### Data to process
(** * The breakpoint engine of the Lua debug adapter (src/debugger/breakpoint.cpp)

    A shallow embedding of [vscode::breakpoint] and of the helpers of its
    translation unit, followed by the properties of the engine: condition and
    hit-count evaluation, log-message interpolation, the per-line fast table
    and the function cache. *)

From Stdlib Require Import ZArith Lia Ascii String.
From stdpp Require Import base tactics option list strings pretty gmap fin_maps.

Local Open Scope Z_scope.

(** ** Collaborators

    The guest VM, the expression evaluator (debugger/evaluate.h), the path
    converter and the debug-info calls of the Lua C API are not part of this
    translation unit.  They are the fields of an interface, and every
    definition below is parametric in it. *)

(** A value on the Lua stack, as far as this file inspects one: its type tag,
    its truth value and its conversion by [lua_tolstring].  A number carries
    the text the VM converts it to. *)
Inductive lua_value : Type :=
  | LuaNil
  | LuaBoolean (b : bool)
  | LuaNumber (text : string)
  | LuaString (s : string)
  | LuaObject.

Inductive lua_tag : Type :=
  LUA_TNIL | LUA_TBOOLEAN | LUA_TNUMBER | LUA_TSTRING | LUA_TOBJECT.

#[global] Instance lua_tag_eq_dec : EqDecision lua_tag.
Proof. solve_decision. Defined.

Definition lua_type (v : lua_value) : lua_tag :=
  match v with
  | LuaNil => LUA_TNIL
  | LuaBoolean _ => LUA_TBOOLEAN
  | LuaNumber _ => LUA_TNUMBER
  | LuaString _ => LUA_TSTRING
  | LuaObject => LUA_TOBJECT
  end.

Definition lua_toboolean (v : lua_value) : bool :=
  match v with
  | LuaNil | LuaBoolean false => false
  | _ => true
  end.

(** [lua_tolstring] yields NULL, and length 0, for a value that is neither
    a string nor a number. *)
Definition lua_tolstring (v : lua_value) : option string :=
  match v with
  | LuaString s => Some s
  | LuaNumber text => Some text
  | _ => None
  end.

(** What a call of [evaluate(L, ar, script, nresult)] does: it returns true
    and leaves [nresult] results on the stack, or returns false and leaves an
    error message, or a C++ exception leaves the call. *)
Inductive eval_outcome : Type :=
  | EvalOk (results : list lua_value)
  | EvalError (message : string)
  | EvalThrow (what : string).
(** X18. Every request an operation sends to the payment API carries the
    session's key in its [Authorization] header and goes to a path under
    [/v2/payments] of the session's base URL, both as they were when the
    operation started. *)
Theorem requests_carry_session_key w s c req :
  In (EvRequest req) (new_calls s (perform w c s)) ->
  headers req = [("Authorization", "Key " +:+ _api_key (self s));
                 ("Content-Type", "application/json")]
  /\ String.prefix (_base_url (self s) +:+ "/v2/payments") (url req) = true.
Proof.
  destruct (perform_calls w s c) as (evs & Hc & Hshape).
  rewrite (extends_new_calls _ _ _ Hc). clear Hc. intros Hin.
  assert (Hnobc : ~ In (EvRequest req) (balance_calls (self s))).
  { destruct (balance_calls_cases (self s)) as [->|(? & ? & ->)];
      simpl; intuition discriminate. }
  destruct c as [k seed n| |pd|id pending|id txid|id|];
    repeat match goal with
           | H : _ \/ _ |- _ => destruct H
           | H : exists _, _ |- _ => destruct H
           end; subst evs;
    repeat match goal with
           | H : In _ (_ ++ _) |- _ => apply in_app_or in H; destruct H
           end;
    try contradiction;
    simpl in *;
    repeat match goal with
           | H : _ \/ _ |- _ => destruct H
           | H : False |- _ => destruct H
           end;
    try discriminate;
    match goal with H : EvRequest _ = EvRequest _ |- _ => injection H as <- end;
    (split; [reflexivity|]); simpl url; rewrite prefix_app;
    try reflexivity.
Qed.

(** X19. The result of [create_payment] tells what happened to the session:
    the empty text means the session is as it was; any other result is a
    non-empty identifier, and the session differs from the old one only in
    the registry, which now holds a snapshot under that identifier. *)
Theorem create_payment_result_matches_registry w s pd :
  let r := create_payment w pd s in
  (fst r = Ok (VStr "") /\ self (snd r) = self s)
  \/ (exists v k snapshot,
        fst r = Ok v
        /\ py_truthy v = true
        /\ hash_key v = Ok k
        /\ self (snd r) = set_open_payments
                            (<[k := snapshot]> (_open_payments (self s))) (self s)
        /\ _open_payments (self (snd r)) !! k = Some snapshot).
Proof.
  intros r. pose proof (create_payment_cases w s pd) as Hc. cbv zeta in Hc.
  fold r in Hc. destruct Hc as [Hfail|Hok]; [left; exact Hfail|].
  destruct Hok as (? & v & snap & k & _ & _ & _ & _ & Ht & _ & Hk & Hr & Hself).
  right. exists v, k, snap. repeat split; try assumption.
  rewrite Hself. simpl. apply lookup_insert_eq.
Qed.
(** * BarPepDetection: flank-delimited insert extraction

    A shallow embedding of the two detection routines of
    [BarPepDetection.py] ([barcode_detection] and
    [barcode_detection_margin]), of the Python string primitives they are
    written with ([str.find], [str.rfind], slicing, [str.upper]), of the
    construction of the flank variables from the command line and of the
    choice between the two routines.

    Reads are strings of one-byte characters; indices and counters are
    Python integers, hence [Z]; the value [-1] that [find] and [rfind]
    return for "no occurrence" is kept as it is, because the routines do
    arithmetic on it. *)

From Stdlib Require Import ZArith Ascii String List Bool Lia.
Import ListNotations.

Open Scope Z_scope.

(** ** Python strings *)

Module PyStr.

Definition str := list ascii.

(** A string literal as a [str]. *)
Definition py (s : string) : str := list_ascii_of_string s.

(** [len(s)], of a string or of a list. *)
Definition len {A : Type} (s : list A) : Z := Z.of_nat (length s).

(** Slice bounds: a negative bound counts from the end, and every bound is
    clamped to [0 .. len]. *)
Definition slice_index (n i : Z) : Z :=
  if i <? 0 then Z.max 0 (i + n) else Z.min i n.

(** [s[i:j]] *)
Definition slice (s : str) (i j : Z) : str :=
  let a := slice_index (len s) i in
  let b := slice_index (len s) j in
  firstn (Z.to_nat (b - a)) (skipn (Z.to_nat a) s).

(** [s.startswith(sub)] *)
Fixpoint startswith (sub s : str) : bool :=
  match sub, s with
  | [], _ => true
  | _ :: _, [] => false
  | a :: sub', b :: s' => Ascii.eqb a b && startswith sub' s'
  end.

(** The bounds of [find] and [rfind] (CPython's ADJUST_INDICES): [stop] is
    clamped to [0 .. len]; a negative [start] counts from the end and is
    clamped at [0], a [start] beyond the end is left as it is. *)
Definition adjust_start (n start : Z) : Z :=
  if start <? 0 then Z.max 0 (start + n) else start.

Definition adjust_stop (n stop : Z) : Z :=
  if n <? stop then n
  else if stop <? 0 then Z.max 0 (stop + n)
  else stop.
(** X28: when some requested photo misses the cache and the batch
    request fails, [batchFetchPhotoData] rejects with the error of
    [/kv/mget]; nothing has been written to the cache, and the one
    request is all that the remote store has seen. *)
Theorem batch_fetch_request_failure m net now now' i ids w x rest :
  filter (fun id => cacheHits m now i ids (cache w) !! id = None) ids
  = x :: rest ->
  net (CallMget (map (photoData i) (x :: rest))) = true ->
  batchFetchPhotoData m net now now' i ids w
  = (Rejected (ApiError "/kv/mget"),
     mkWorld (cache w)
       (mkRemote (table (remote w))
          (CallMget (map (photoData i) (x :: rest)) :: calls (remote w)))).
Proof.
  intros Hmiss Hnet. destruct ids as [|id0 ids]; [done |].
  unfold batchFetchPhotoData, async, tryCatch, await, onCache, onRemote.
  rewrite batchGet_hits. cbn [cache remote]. rewrite Hmiss.
  unfold mget, apiCall. cbn [map] in *. by rewrite Hnet.
Qed.

Lemma batch_fetch_request_failure_witness :
  batchFetchPhotoData healthy (fun _ => true) 5 6 "i" ["a"; "b"] demoWorld
  = (Rejected (ApiError "/kv/mget"),
     mkWorld (cache demoWorld)
       (mkRemote (table (remote demoWorld))
          [CallMget [photoData "i" "b"]])).
Proof.
  apply (batch_fetch_request_failure healthy (fun _ => true) 5 6 "i"
           ["a"; "b"] demoWorld "b" []).
  - vm_compute. reflexivity.
  - reflexivity.
Defined.

(** X29: for a list of any length, on a healthy cache and an answering
    network, [batchFetchPhotoData] returns, in the order of the input,
    what the cache or else the remote store holds for each identifier
    and omits the identifiers that neither holds: the result is never
    longer than the input and is as long exactly when every identifier
    was found. *)
Theorem batch_fetch_omits_exactly_the_absent m net now now' i ids w :
  Healthy m ->
  (forall call, net call = false) ->
  let f := found (cacheHits m now i ids (cache w)) (table (remote w)) i in
  (batchFetchPhotoData m net now now' i ids w).1 = Fulfilled (omap f ids)
  /\ (length (omap f ids) <= length ids)%nat
  /\ (length (omap f ids) = length ids <-> forall id, id ∈ ids -> is_Some (f id)).
Proof.
  intros Hm Hnet f.
  destruct (batch_fetch_fulfils m net now now' i ids w Hm Hnet)
    as [result Hres].
  rewrite Hres. rewrite (batch_fetch_result _ _ _ _ _ _ _ _ Hres). fold f.
  split; [done |]. clearbody f. clear.
  induction ids as [|id ids (IHle & IHeq)].
  { split; [done |]. split; [| done]. by intros _ id ?%not_elem_of_nil. }
  cbn [omap list_omap]. destruct (f id) as [v|] eqn:Hf; cbn [length].
  - split; [lia |]. split.
    + intros Hlen id' [->|Hin]%elem_of_cons; [by rewrite Hf |].
      apply IHeq; [lia | done].
    + intros Hall. f_equal. apply IHeq. intros id' Hin. apply Hall. by right.
  - split; [lia |]. split; [lia |].
    intros Hall. specialize (Hall id (list_elem_of_here _ _)).
    rewrite Hf in Hall. by destruct Hall.
Qed.

Lemma batch_fetch_omits_witness :
  (batchFetchPhotoData healthy online 5 6 "i" ["a"; "b"; "c"; "a"] demoWorld).1
  = Fulfilled [stub "a" "data:A"; VPhoto photoB; stub "a" "data:A"].
Proof.
  exact (proj1 (batch_fetch_omits_exactly_the_absent healthy online 5 6 "i"
                  ["a"; "b"; "c"; "a"] demoWorld healthy_Healthy
                  (fun _ => eq_refl))).
Defined.

End BatchFetchMoreFacts.

(** ** Facts about the dynamic template *)

Module TemplateFacts.
Import Templates.













Lemma length_roomSections f rooms :
  length (roomSections f rooms) = Z.to_nat rooms.
Proof. unfold roomSections. by rewrite length_map, length_seq. Qed.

### Directions
The response must hold only the lines above from the line with "LuaObject => LUA_TOBJECT" through the line with "error message, or", each copied exactly, both ends kept.

### Written solution
  | LuaObject => LUA_TOBJECT
  end.

Definition lua_toboolean (v : lua_value) : bool :=
  match v with
  | LuaNil | LuaBoolean false => false
  | _ => true
  end.

(** [lua_tolstring] yields NULL, and length 0, for a value that is neither
    a string nor a number. *)
Definition lua_tolstring (v : lua_value) : option string :=
  match v with
  | LuaString s => Some s
  | LuaNumber text => Some text
  | _ => None
  end.

(** What a call of [evaluate(L, ar, script, nresult)] does: it returns true
    and leaves [nresult] results on the stack, or returns false and leaves an
    error message, or a C++ exception leaves the call. *)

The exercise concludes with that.